Below is a block of records. Copy every line in it that contains the word "type".

• [Provided records]:

Start of Block

(** X12: when [get_access_token] has to refresh (no token, or a token
    whose check failed) and the refresh request ends with status 200, it
    returns the [access_token] of the payload, stores it as the token,
    marks it as checked, writes it to the configuration store under
    ['access_token'], logs the event and releases the lock. *)
Theorem refreshed_token_is_stored net w ws data w1 :
  locked w = false ->
  refresh_start net w = Some ws ->
  run net (_perform_api_request (refresh_request ws)) ws = (Returned (data, 200), w1) ->
  exists w',
    run net get_access_token w = (Returned (access_token data), w') /\
    _access_token (self (mem w')) = access_token data /\
    _access_token_checked (self (mem w')) = true /\
    config (mem w') = <["access_token" := access_token data]> (config (mem w)) /\
    log (mem w') = log (mem w1) ++ [Info (Text "New access token received.")] /\
    sent w' = sent w1 /\
    locked w' = false.
Proof.
  intros Hl Hs Hex.
  destruct (get_access_token_cases net w Hl)
    as [(Ht & Hc & _)|[(Ht & Hc & H200 & _)|(ws' & data' & st & w1' & Hs' & Hex' & Hfr & Hcase)]].
  - unfold refresh_start in Hs. rewrite Ht, Hc in Hs. discriminate Hs.
  - unfold refresh_start in Hs. rewrite Ht, Hc in Hs. simpl in Hs.
    rewrite H200 in Hs. discriminate Hs.
  - rewrite Hs in Hs'. injection Hs' as <-.
    rewrite Hex in Hex'. injection Hex' as <- <- <-.
    destruct Hcase as [[_ Hrun]|[Hne _]]; [|contradiction].
    eexists. split; [exact Hrun|]. unfold after_refresh. simpl.
    destruct Hfr as (_ & _ & _ & _ & Hcfg & _ & _).
    repeat split; try reflexivity.
    rewrite Hcfg. unfold refresh_start in Hs.
    destruct (negb (Py.truthy (_access_token (self (mem w))))).
    + injection Hs as <-. reflexivity.
    + destruct (negb (_access_token_checked (self (mem w)))); [|discriminate Hs].
      simpl in Hs.
      destruct (status (net (length (sent w)) (check_request w)) =? 200);
        [discriminate Hs|].
      injection Hs as <-. reflexivity.
Qed.

Lemma refreshed_token_is_stored_witness :
  let tok := mkPayload (Some "T") None None None None None in
  let net := scripted [mkResponse 200 (Some tok) 0] (mkResponse 504 None 0) in
  exists w',
    run net get_access_token (fresh None) = (Returned (Some "T"), w') /\
    _access_token (self (mem w')) = Some "T" /\
    _access_token_checked (self (mem w')) = true /\
    config (mem w') = <["access_token" := Some "T"]> ∅ /\
    log (mem w') = [Info (Text "New access token received.")] /\
    sent w' = [refresh_request (fresh None)] /\
    locked w' = false.
Proof.
  intros tok net.
  refine (refreshed_token_is_stored net (fresh None) (set_locked true (fresh None))
            (stamp 0 tok)
            (after_requests 1 0 (refresh_request (fresh None)) (set_locked true (fresh None)))
            _ _ _); reflexivity.
Defined.

(** What holds whenever [get_access_token] returns: the lock is free, the
    value returned is the token of the instance, and it is marked as
    checked. *)
Lemma get_access_token_returned net w tok w' :
  locked w = false ->
  run net get_access_token w = (Returned tok, w') ->
  locked w' = false /\
  _access_token (self (mem w')) = tok /\
  _access_token_checked (self (mem w')) = true.
Proof.
  intros Hl Hrun.
  destruct (get_access_token_cases net w Hl)
    as [(Ht & Hc & H)|[(Ht & Hc & H200 & H)|(ws & data & st & w1 & Hs & Hex & Hfr & Hcase)]].
  - rewrite H in Hrun. injection Hrun as <- <-. auto.
  - rewrite H in Hrun. injection Hrun as <- <-.
    unfold after_check. simpl. rewrite H200. auto.
  - destruct Hcase as [[_ H]|[_ H]]; rewrite H in Hrun; [|discriminate Hrun].
    injection Hrun as <- <-. unfold after_refresh. simpl. auto.
Qed.

(** X13: once [get_access_token] has returned a token that is not empty,
    calling it again, on any network, returns the same token without
    sending a request or changing anything. *)
Theorem second_call_is_free net net' w tok w' :
  locked w = false ->
  run net get_access_token w = (Returned tok, w') ->
  Py.truthy tok = true ->
  run net' get_access_token w' = (Returned tok, w').
Proof.
  intros Hl Hrun Htok.
  destruct (get_access_token_returned net w tok w' Hl Hrun) as (Hl' & Ht & Hc).
  destruct (get_access_token_cases net' w' Hl')
    as [(_ & _ & H)|[(_ & Hc' & _)|(ws & _ & _ & _ & Hs & _)]].
  - rewrite H, Ht. reflexivity.
  - rewrite Hc in Hc'. discriminate Hc'.
  - unfold refresh_start in Hs. rewrite Ht, Htok, Hc in Hs. discriminate Hs.
Qed.

Lemma second_call_is_free_witness :
  let tok := mkPayload (Some "T") None None None None None in
  let net := scripted [mkResponse 200 (Some tok) 0] (mkResponse 504 None 0) in
  let w' := snd (run net get_access_token (fresh None)) in
  run (scripted [] (mkResponse 504 None 0)) get_access_token w' = (Returned (Some "T"), w').
Proof.
  intros tok net w'.
  refine (second_call_is_free net _ (fresh None) (Some "T") w' _ _ _); reflexivity.
Defined.



(** X15: a refresh answered with status 200 and a body without
    [access_token] leaves the instance with no token but marked as
    checked: [get_access_token] returns [None], and the next call starts
    another refresh at once, without a check. *)
Theorem refresh_without_token net w ws data w1 :
  locked w = false ->
  refresh_start net w = Some ws ->
  run net (_perform_api_request (refresh_request ws)) ws = (Returned (data, 200), w1) ->
  access_token data = None ->
  exists w',
    run net get_access_token w = (Returned None, w') /\
    _access_token_checked (self (mem w')) = true /\
    forall net', refresh_start net' w' = Some (set_locked true w').
Proof.
  intros Hl Hs Hex Hnone.
  destruct (get_access_token_cases net w Hl)
    as [(Ht & Hc & _)|[(Ht & Hc & H200 & _)|(ws' & data' & st & w1' & Hs' & Hex' & Hfr & Hcase)]].
  - unfold refresh_start in Hs. rewrite Ht, Hc in Hs. discriminate Hs.
  - unfold refresh_start in Hs. rewrite Ht, Hc in Hs. simpl in Hs.
    rewrite H200 in Hs. discriminate Hs.
  - rewrite Hs in Hs'. injection Hs' as <-.
    rewrite Hex in Hex'. injection Hex' as <- <- <-.
    destruct Hcase as [[_ Hrun]|[Hne _]]; [|contradiction].
    rewrite Hnone in Hrun.
    eexists. split; [exact Hrun|]. split; [reflexivity|].
    intros net'. unfold refresh_start, after_refresh. simpl. rewrite Hnone. reflexivity.
Qed.

Lemma refresh_without_token_witness :
  let net := scripted [mkResponse 200 (Some empty_payload) 0] (mkResponse 504 None 0) in
  exists w',
    run net get_access_token (fresh None) = (Returned None, w') /\
    _access_token_checked (self (mem w')) = true /\
    forall net', refresh_start net' w' = Some (set_locked true w').
Proof.
  intros net.
  refine (refresh_without_token net (fresh None) (set_locked true (fresh None))
            (stamp 0 empty_payload)
            (after_requests 1 0 (refresh_request (fresh None)) (set_locked true (fresh None)))
            _ _ _ _); reflexivity.
Defined.

(** X16: [read_config] keeps the checked flag when the configured token
    is the cached one and clears it when the token differs; after it read
    a different, non-empty token, the next [get_access_token] sends one
    check request for that token before anything else. *)
Theorem read_config_forces_validation net api_key api_secret new_token w :
  let s := read_config api_key api_secret new_token (self (mem w)) in
  let w1 := mkWorld (mkMem s (config (mem w)) (log (mem w))) (sent w) (locked w) (yielded w) in
  _access_token s = new_token /\
  (_access_token (self (mem w)) = new_token ->
   _access_token_checked s = _access_token_checked (self (mem w))) /\
  (_access_token (self (mem w)) <> new_token ->
   _access_token_checked s = false /\
   (locked w = false -> Py.truthy new_token = true ->
    exists o w', run net get_access_token w1 = (o, w') /\
                 exists rest, sent w' = sent w ++ mkRequest CheckToken (TokenParam new_token) :: rest)).
Proof.
  intros s w1. subst s w1. unfold read_config. cbn [_access_token _access_token_checked].
  destruct (decide (_access_token (self (mem w)) = new_token)) as [Heq|Hne].
  - rewrite bool_decide_eq_true_2 by exact Heq. cbn [negb].
    split; [exact Heq|]. split; [reflexivity|]. intros H. contradiction.
  - rewrite bool_decide_eq_false_2 by exact Hne. cbn [negb].
    split; [reflexivity|]. split; [intros H; contradiction|]. intros _.
    split; [reflexivity|]. intros Hl Htok.
    match goal with |- exists o w', run net get_access_token ?w1 = _ /\ _ =>
      destruct (get_access_token_cases net w1 Hl)
        as [(_ & Hc & _)|[(_ & _ & _ & H)|(ws & data & st & w1' & Hs & Hex & Hfr & Hcase)]]
    end.
    + discriminate Hc.
    + eexists _, _. split; [exact H|]. exists []. reflexivity.
    + unfold refresh_start in Hs. simpl in Hs. rewrite Htok in Hs. simpl in Hs.
      match type of Hs with
      | (if ?b then _ else _) = _ => destruct b; [discriminate Hs|]
      end.
      injection Hs as <-.
      match type of Hex with
      | run net (_perform_api_request ?rq) ?w0 = _ =>
          destruct (executor_sent net rq w0) as (n & _ & Hsent)
      end.
      rewrite Hex in Hsent. cbn [snd] in Hsent.
      destruct Hcase as [[_ H]|[_ H]]; eexists _, _; (split; [exact H|]);
        eexists; simpl; rewrite Hsent; simpl; rewrite <- app_assoc; reflexivity.
Qed.

Lemma read_config_forces_validation_witness :
  let net := scripted [mkResponse 200 None 0] (mkResponse 504 None 0) in
  let s := read_config None None (Some "n") (self (mem (fresh (Some "o")))) in
  exists o w',
    run net get_access_token (mkWorld (mkMem s ∅ []) [] false []) = (o, w') /\
    exists rest, sent w' = [] ++ mkRequest CheckToken (TokenParam (Some "n")) :: rest.
Proof.
  intros net s.
  refine (proj2 (proj2 (proj2 (read_config_forces_validation net None None (Some "n")
                                 (fresh (Some "o")))) _) _ _).
  - discriminate.
  - reflexivity.
  - reflexivity.
Defined.

(** ** Ladder reconciliation: what a located team is *)

Lemma py_getitem_0 {A} (l : list A) (x : A) :
  py_getitem l 0 = ok x <-> l !! 0%nat = Some x.
Proof.
  rewrite py_getitem_nonneg by lia. change (Z.to_nat 0) with 0%nat.
  destruct (l !! 0%nat); unfold ok, raise; split; intros H; congruence.
Qed.

Lemma in_py_range a b i : In i (py_range a b) <-> a <= i < b.
Proof.
  unfold py_range. rewrite in_map_iff. split.
  - intros (n & <- & Hn). apply in_seq in Hn. lia.
  - intros H. exists (Z.to_nat (i - a)). split; [lia|]. apply in_seq. lia.
Qed.

Section LocateFacts.
Variables (realmID profileID : Z) (data : payload) (teams : list Team.t).
Hypothesis Hteams : ladderTeams data = Some teams.

Lemma claimed_team_inv meta_data used t p used' :
  claimed_team realmID profileID data meta_data used = ok (t, p, used') ->
  py_getitem teams (Rank.rank meta_data - 1) = ok t /\
  Team.teamMembers t !! 0%nat = Some p /\
  is_target realmID profileID p = true /\
  used' = used ++ [Rank.rank meta_data - 1].
Proof.
  unfold claimed_team. rewrite Hteams. cbn [not_none rbind ok].
  destruct (py_getitem teams (Rank.rank meta_data - 1)) as [e|t'] eqn:Et; [discriminate|].
  cbn [rbind].
  destruct (py_getitem (Team.teamMembers t') 0) as [e|p'] eqn:Ep; [discriminate|].
  cbn [rbind]. unfold py_assert, is_target.
  destruct (Member.id p' =? profileID) eqn:Ei; [|discriminate]. cbn [rbind ok].
  destruct (Member.realm p' =? realmID) eqn:Er; [|discriminate]. cbn [rbind ok].
  intros [= <- <- <-]. split; [reflexivity|]. split; [apply py_getitem_0; exact Ep|].
  rewrite Ei, Er. split; reflexivity.
Qed.

(** The fast path raises nothing but [IndexError] and [AssertionError]. *)
Lemma claimed_team_errors meta_data used e :
  claimed_team realmID profileID data meta_data used = raise e ->
  e = IndexError \/ e = AssertionError.
Proof.
  unfold claimed_team. rewrite Hteams. cbn [not_none rbind ok].
  destruct (py_getitem_cases teams (Rank.rank meta_data - 1)) as [-> | [t ->]];
    [intros [= <-]; auto|].
  cbn [rbind ok].
  destruct (py_getitem_cases (Team.teamMembers t) 0) as [-> | [p ->]];
    [intros [= <-]; auto|].
  cbn [rbind ok]. unfold py_assert.
  destruct (Member.id p =? profileID); [|intros [= <-]; auto]. cbn [rbind ok].
  destruct (Member.realm p =? realmID); [|intros [= <-]; auto]. cbn [rbind ok].
  discriminate.
Qed.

End of Block

• [Reply]:
      match type of Hs with
      match type of Hex with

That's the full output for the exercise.